Ecological analysis of antigen-specific CTL repertoires defines the relationship between naive and immune T-cell populations - PubMed (original) (raw)
Ecological analysis of antigen-specific CTL repertoires defines the relationship between naive and immune T-cell populations
Paul G Thomas et al. Proc Natl Acad Sci U S A. 2013.
Abstract
Ecology is typically thought of as the study of interactions organisms have with each other and their environment and is focused on the distribution and abundance of organisms both within and between environments. On a molecular level, the capacity to probe analogous questions in the field of T-cell immunology is imperative as we acquire substantial datasets both on epitope-specific T-cell populations through high-resolution analyses of T-cell receptor (TCR) use and on global T-cell populations analyzed via high-throughput DNA sequencing. Here, we present the innovative application of existing statistical measures (used typically in the field of ecology), together with unique statistical analyses, to comprehensively assess how the naïve epitope-specific CD8(+) cytotoxic T lymphocyte (CTL) repertoire translates to that found following an influenza-virus-specific immune response. Such interrogation of our extensive, cumulated TCR CDR3β sequence datasets, derived from both naïve and immune CD8(+) T-cell populations specific for four different influenza-derived epitopes (D(b)NP(366), influenza nucleoprotein amino acid residues 366-374; D(b)PA(224), influenza acid polymerase amino acid residues 224-233; D(b)PB1-F2(62), influenza polymerase B 1 reading frame 2 amino acid residues 62-70; K(b)NS2(114), and influenza nonstructural protein 2 amino acid residues 114-121), demonstrates that epitope-specific TCR use in an antiviral immune response is the consequence of a complex interplay between the intrinsic characteristics of the naïve cytotoxic T lymphocyte precursor pool and extrinsic (likely antigen driven) influences, the contribution of which varies in an epitope-specific fashion.

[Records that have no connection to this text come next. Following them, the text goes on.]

(* ===== verification/Fencing.v ===== *)
(** * At most one live container per job

    The single-live-run fencing of the controller: in every state its operations
    reach, with any store failures, backend answers and crashes, a job has at most
    one container that may be running.  The proof is a small Hoare logic over the
    monad of [Controller] whose triples also cover the states a crash leaves. *)

From S2P Require Import Prelude Lifecycle JobStore Controller.
From Stdlib Require Import Strings.Byte.

(** ** The invariant *)

Definition quiet (live : gmap bytes bytes) (j : bytes) : Prop := ∀ c, live !! c ≠ Some j.

(** Phases of an active run that has no container. *)
Definition waiting (p : Phase) : Prop := p = Restarting ∨ p = Blocked.

#[export] Instance waiting_dec p : Decision (waiting p).
Proof. unfold waiting. apply _. Defined.

Record fenced (runs : list Run) (live : gmap bytes bytes) : Prop := {
  fc_ids : NoDup (rn_ID <$> runs);
  fc_one r r' : r ∈ runs → r' ∈ runs → active r → active r' → rn_JobID r = rn_JobID r' → r = r';
  fc_named : live !! [] = None;
  fc_owned c j : live !! c = Some j →
    ∃ r, r ∈ runs ∧ rn_JobID r = j ∧ active r ∧ (rn_ContainerID r = c ∨ rn_ContainerID r = []);
  fc_unique c c' j : live !! c = Some j → live !! c' = Some j → c = c';
  fc_waiting r : r ∈ runs → active r → waiting (rn_Phase r) → quiet live (rn_JobID r)
}.

(** What a row may say about the live containers of its job. *)
Record fits (live : gmap bytes bytes) (r : Run) : Prop := {
  ft_active : active r → ∀ c, live !! c = Some (rn_JobID r) → rn_ContainerID r = c ∨ rn_ContainerID r = [];
  ft_quiet : ¬ active r ∨ waiting (rn_Phase r) → quiet live (rn_JobID r)
}.

Lemma fits_quiet live r : quiet live (rn_JobID r) → fits live r.
Proof. intros Hq. split; [|done]. intros _ c Hc. by destruct (Hq c). Qed.

(** The row of an active run fits. *)
Lemma row_fits runs live r : fenced runs live → r ∈ runs → active r → fits live r.
Proof.
  intros F Hr Ha. split.
  - intros _ c Hc. destruct (fc_owned _ _ F c _ Hc) as (r' & Hr' & Hj & Ha' & Ho).
    by rewrite (fc_one _ _ F r r' Hr Hr' Ha Ha' (eq_sym Hj)).
  - intros [?|Hw]; [done|]. by apply (fc_waiting _ _ F).
Qed.

(** Fewer live containers keep the invariant. *)
Lemma fenced_sub runs live live' : fenced runs live → live' ⊆ live → fenced runs live'.
Proof.
  intros F Hsub. assert (∀ c j, live' !! c = Some j → live !! c = Some j) as Hs by (intros c j Hc; by eapply lookup_weaken).
  split; try apply F.
  - destruct (live' !! []) as [j|] eqn:E; [|done]. apply Hs in E. by rewrite (fc_named _ _ F) in E.
  - intros c j Hc. by apply (fc_owned _ _ F), Hs.
  - intros c c' j Hc Hc'. apply (fc_unique _ _ F c c' j); auto.
  - intros r Hr Ha Hw c Hc. by apply (fc_waiting _ _ F r Hr Ha Hw c), Hs.
Qed.

Lemma quiet_sub live live' j : quiet live j → live' ⊆ live → quiet live' j.
Proof. intros Hq Hs c Hc. apply (Hq c). by eapply lookup_weaken. Qed.

Lemma fits_sub live live' r : fits live r → live' ⊆ live → fits live' r.
Proof.
  intros [F1 F2] Hs. split.
  - intros Ha c Hc. apply F1; [done|]. by eapply lookup_weaken.
  - intros Hw. eapply quiet_sub; eauto.
Qed.

(** A job without active run has no live container. *)
Lemma no_active_quiet runs live j : fenced runs live → active_of j runs = [] → quiet live j.
Proof.
  intros F Hn c Hc. destruct (fc_owned _ _ F c j Hc) as (r & Hr & Hj & Ha & _).
  assert (r ∈ active_of j runs) as Hin by (by apply list_elem_of_filter).
  rewrite Hn in Hin. by apply not_elem_of_nil in Hin.
Qed.

(** ** Statements on the runs *)

Lemma get_run_elem s id r : get_run s id = Some r → r ∈ st_runs s ∧ rn_ID r = id.
Proof.
  unfold get_run. intros Hh. destruct (filter _ (st_runs s)) as [|x l] eqn:E; [done|]. injection Hh as ->.
  assert (r ∈ filter (λ r, rn_ID r = id) (st_runs s)) as Hr by (rewrite E; left).
  apply list_elem_of_filter in Hr as [??]. done.
Qed.

Lemma get_run_unique s r : NoDup (rn_ID <$> st_runs s) → r ∈ st_runs s → get_run s (rn_ID r) = Some r.
Proof.
  intros Hnd Hr. destruct (get_run s (rn_ID r)) as [r'|] eqn:E.
  - apply get_run_elem in E as [Hr' Hid]. f_equal. by apply (run_id_inj (st_runs s)).
  - apply get_run_is_Some in Hr as [? Hr]. congruence.
Qed.

Lemma insertRun_fenced s s' r live : fenced (st_runs s) live → insertRun s r = Ok s' →
  active r → rn_ContainerID r = [] → quiet live (rn_JobID r) →
  fenced (st_runs s') live ∧ r ∈ st_runs s' ∧ st_runs s' = st_runs s ++ [r].
Proof.
  intros F Hi Ha Hc Hq. unfold insertRun in Hi. case_bool_decide as Hid; [done|].
  rewrite bool_decide_true in Hi by done. cbn in Hi. case_bool_decide as Hact; [done|]. injection Hi as <-.
  cbn. split; [|split; [apply elem_of_app; right; by left|done]].
  assert (∀ x, x ∈ st_runs s → active x → rn_JobID x ≠ rn_JobID r) as Hno.
  { intros x Hx Hxa Hj. assert (x ∈ active_of (rn_JobID r) (st_runs s)) as Hin by (by apply list_elem_of_filter).
    rewrite Hact in Hin. by apply not_elem_of_nil in Hin. }
  split.
  - rewrite fmap_app. apply NoDup_app. split; [apply F|]. split; [|apply NoDup_singleton].
    intros x Hx ->%list_elem_of_singleton. apply Hid. apply list_elem_of_fmap in Hx as (y & Hy & Hyr).
    exists y. rewrite Hy. apply get_run_unique; [apply F|done].
  - intros x y [Hx| ->%list_elem_of_singleton]%elem_of_app [Hy| ->%list_elem_of_singleton]%elem_of_app Hxa Hya Hj.
    + by apply (fc_one _ _ F).
    + exfalso. by eapply Hno.
    + exfalso. by eapply Hno.
    + done.
  - apply F.
  - intros c j Hl. destruct (fc_owned _ _ F c j Hl) as (x & Hx & ?). exists x. split; [apply elem_of_app; by left|done].
  - apply F.
  - intros x [Hx| ->%list_elem_of_singleton]%elem_of_app Hxa Hw; [by apply (fc_waiting _ _ F)|done].
Qed.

Conflict of interest statement
The authors declare no conflict of interest.
Figures
Fig. 1.
Selective clonotype expansion in immune epitope-specific responses. (A) Clonotypic diversity within naïve (N, closed symbols) and immune (I, open symbols) mice was measured using Simpson’s diversity index (*P < 0.01 using Student’s unpaired t test). (B) Evenness of clonotype distribution in naïve and immune mice was determined by ranking clonotypes from largest to smallest for each mouse and the cumulative proportion of total clonotypes was plotted against the cumulative percentage of the response (percentage of the total sequences). Shown are the means ± SD of data obtained from 6, 6, 5, and 4 naïve mice (closed symbols) and 11, 13, 19, and 2 immune mice (open symbols), for DbNP366, DbPA224, DbPB1-F262, and KbNS2114, respectively. (C) Statistical comparison of clonotype distribution between naïve (N, closed symbols) and immune (I, open symbols) populations was performed using the Gini coefficient (26) (*P < 0.001, comparing naïve to immune sets).
Fig. 2.
Clonotype sharing versus abundance in virus-specific CTL responses. (A) PTIC is the proportion of the clonotypic response from individual immune mice that is shared by at least 33% of mice sampled. Shown is mean ± SD for sequence data described in Fig. 1. Statistical analyses were performed using the Mann–Whitney test. NS, not significant, P > 0.05. (B) Relative abundance of shared clonotypes was determined by plotting, for each mouse, the proportion of clonotypes shared in ∼25% (first column) or ∼40% (second column) of mice (actual percentage of mice is noted within each plot and is determined by the number of mice analyzed) against the proportion of the total response those clonotypes contribute (proportion sequences shared).
Fig. 3.
Nucleotide flexibility within and between naïve individuals. Model sharing indices were generated using two methods of rarefaction to test how the measures of within- and between-mouse sharing compared with a random distribution. (A) All experimentally observed nucleotide sequences from naïve animals were randomly assigned to one of six theoretical “mice” (without replacement) and the within-mouse and between-mice sharing measures were calculated for this artificially produced dataset, with 1,000 total simulations. (B) For each epitope specificity, sequences were randomly distributed among theoretical mice, by randomly drawing from the pool of sequences, with each sequence having an equal probability of being chosen in each draw (i.e., sampling with replacement). Within-mouse and between-mice sharing is then calculated (as described) for the theoretical set (dots; a representative 100 of a total 1,000 simulations) or actual data (triangles).